Relative to earlier reviews (e.g. Brandenburg and Subramanian 2005a) there have been some unexpected advances regarding the nature of magnetic helicity fluxes and direct observational evidence for magnetic helicity in the solar wind. Another completely unexpected development concerns the numerical detection of the negative effective magnetic pressure instability in simulations of strongly stratified turbulence. It is expected that these developments will contribute to an improved understanding of the magnetic field generation in astrophysical bodies. On the technical side, Brandenburg and Subramanian (2005a) discussed just the basics of the test-field method, but now this technique has provided significant insights into issues such as non-locality in space and time, as well as the nonlinear quenching of dynamo coefficients.
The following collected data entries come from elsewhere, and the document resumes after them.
Lemma shuffle_spec {A : Type} (x : list A) (g : rng) :
  ∃ y g', shuffle x g = (y, g') ∧ y ≡ₚ x ∧ rng_tape g' = rng_tape g.
Proof.
  pose proof (shuffle_Permutation x g) as Hperm.
  pose proof (shuffle_tape x g) as Htape.
  destruct (shuffle x g) as [y g']. by exists y, g'.
Qed.

Lemma shuffle_if_spec {A : Type} (flag : bool) (x : list A) (g : rng) :
  ∃ y g',
    (if flag then shuffle x g else (x, g)) = (y, g')
    ∧ length y = length x ∧ rng_tape g' = rng_tape g.
Proof.
  destruct flag; [|by exists x, g].
  destruct (shuffle_spec x g) as (y & g' & -> & Hperm & Htape).
  exists y, g'. split; [done|]. split; [by apply Permutation_length|done].
Qed.

Lemma pass_desert_tape rp rq g :
  ∃ pos, pass_desert (draw_pass rp rq g) = (rng_tape g pos mod 19)%nat.
Proof.
  unfold draw_pass.
  destruct (shuffle_spec _terrain g) as (t & g1 & -> & Ht & Hg1).
  cbn [fst snd].
  destruct (shuffle_if_spec rp _numbers g1) as (n & g2 & -> & Hn & Hg2).
  cbn [fst snd].
  destruct (shuffle_if_spec rq _ports g2) as (p & g3 & -> & Hp & Hg3).
  cbn [fst snd pass_desert]. unfold _randbelow. cbn [fst].
  rewrite length_zip_with, length_fmap, Hn, (Permutation_length Ht).
  exists (rng_pos g3). rewrite Hg3, Hg2, Hg1. reflexivity.
Qed.

Lemma pass_desert_constant_tape rq k pos :
  (k < 19)%nat →
  pass_desert (draw_pass false rq (mkRng (λ _, k) pos)) = k.
Proof.
  intros Hk.
  destruct (pass_desert_tape false rq (mkRng (λ _, k) pos)) as [pos' ->].
  cbn [rng_tape]. by apply Nat.mod_small.
Qed.

Lemma make_tiles_desert_at k z :
  (k ≤ length z)%nat →
  make_tiles (list_insert_at k (TerD, None) z) !! k
  = Some (mkTile (1 + Z.of_nat k) TerD None).
Proof.
  intros Hk. rewrite make_tiles_lookup. unfold list_insert_at.
  rewrite lookup_app_r by (rewrite length_take; lia).
  rewrite length_take, Nat.min_l, Nat.sub_diag by lia. done.
Qed.

Lemma Board_new_first_pass fuel options rq g :
  options !! "randomize_production"%string = Some false →
  options !! "randomize_ports"%string = Some rq →
  ∃ b, (Board_new (S fuel) options g).1 = Ok b
       ∧ Board_tiles b
         = make_tiles (pass_tile_data (draw_pass false rq g)).
Proof.
  intros Hrp Hrq.
  set (p := draw_pass false rq g).
  assert (_generate (S fuel) options (mkState g None)
          = (Ok (make_tiles (pass_tile_data p)), pass_state p)) as Hgen.
  { cbn [_generate].
    rewrite (bind_eq _ _ _ (Some (make_tiles (pass_tile_data p))) (pass_state p));
      [done|].
    by rewrite (_generate_body_run _ _ _ _ Hrp Hrq). }
  assert (length (make_tiles (pass_tile_data p)) = 19%nat) as Hlen.
  { rewrite length_make_tiles. apply (laid_out_length false), pass_laid_out. }
  destruct (make_tiles (pass_tile_data p) !! 1%nat) as [c|] eqn:Hc.
  2:{ apply lookup_ge_None in Hc. rewrite Hlen in Hc. lia. }
  eexists (mkBoard options (make_tiles (pass_tile_data p))
             (st_ports (pass_state p)) c _graph).
  split; [|done].
  unfold Board_new, Board_init.
  rewrite (bind_eq _ _ _ _ _ Hgen).
  rewrite (bind_eq _ (λ center_tile, _) _ c (pass_state p)); [done|].
  unfold lift. f_equal. by apply (getitem_lookup _ 1).
Qed.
In this review we have barely touched upon applications to actual astrophysical bodies. In fact, a lot of progress has been made by trying to model the Sun. Direct numerical simulations of convection in spherical shells has shown signs of cyclic large-scale fields (Brown et al. 2010, 2011; Käpylä et al. 2010; Ghizaru et al. 2010; Racine et al. 2011), but only for systems that are rotating at least 3 times faster than the Sun; see Brown et al. (2011) for simulations with otherwise realistic solar parameters. Similar results have also been obtained for local simulations of the galactic dynamo, which only appears to be excited when the rotation speed is artificially enhanced (Gressel et al. 2008). This might well indicate that one is on the right track, but that the turbulence present in the system is exerting too much effective diffusion owing to it being dominated by rather large eddies. It is conceivable that in reality the turbulent eddies would be smaller, lowering thereby the effective turbulent diffusion, which can at the moment (with the larger eddies) only be emulated by adopting faster rotation. Similar results have recently also been seen in models of the negative effective magnetic pressure instability, where direct numerical simulations showed the development of the instability only when there were enough turbulent eddies in the domain and thereby the turbulent diffusivity sufficiently small on that scale; see Brandenburg et al. (2011) and, in particular, Fig. 17 of Brandenburg et al. (2012). Thus, much has been learned about turbulent dynamos and their relevance for astrophysical systems but as usual, much remains to be elucidated.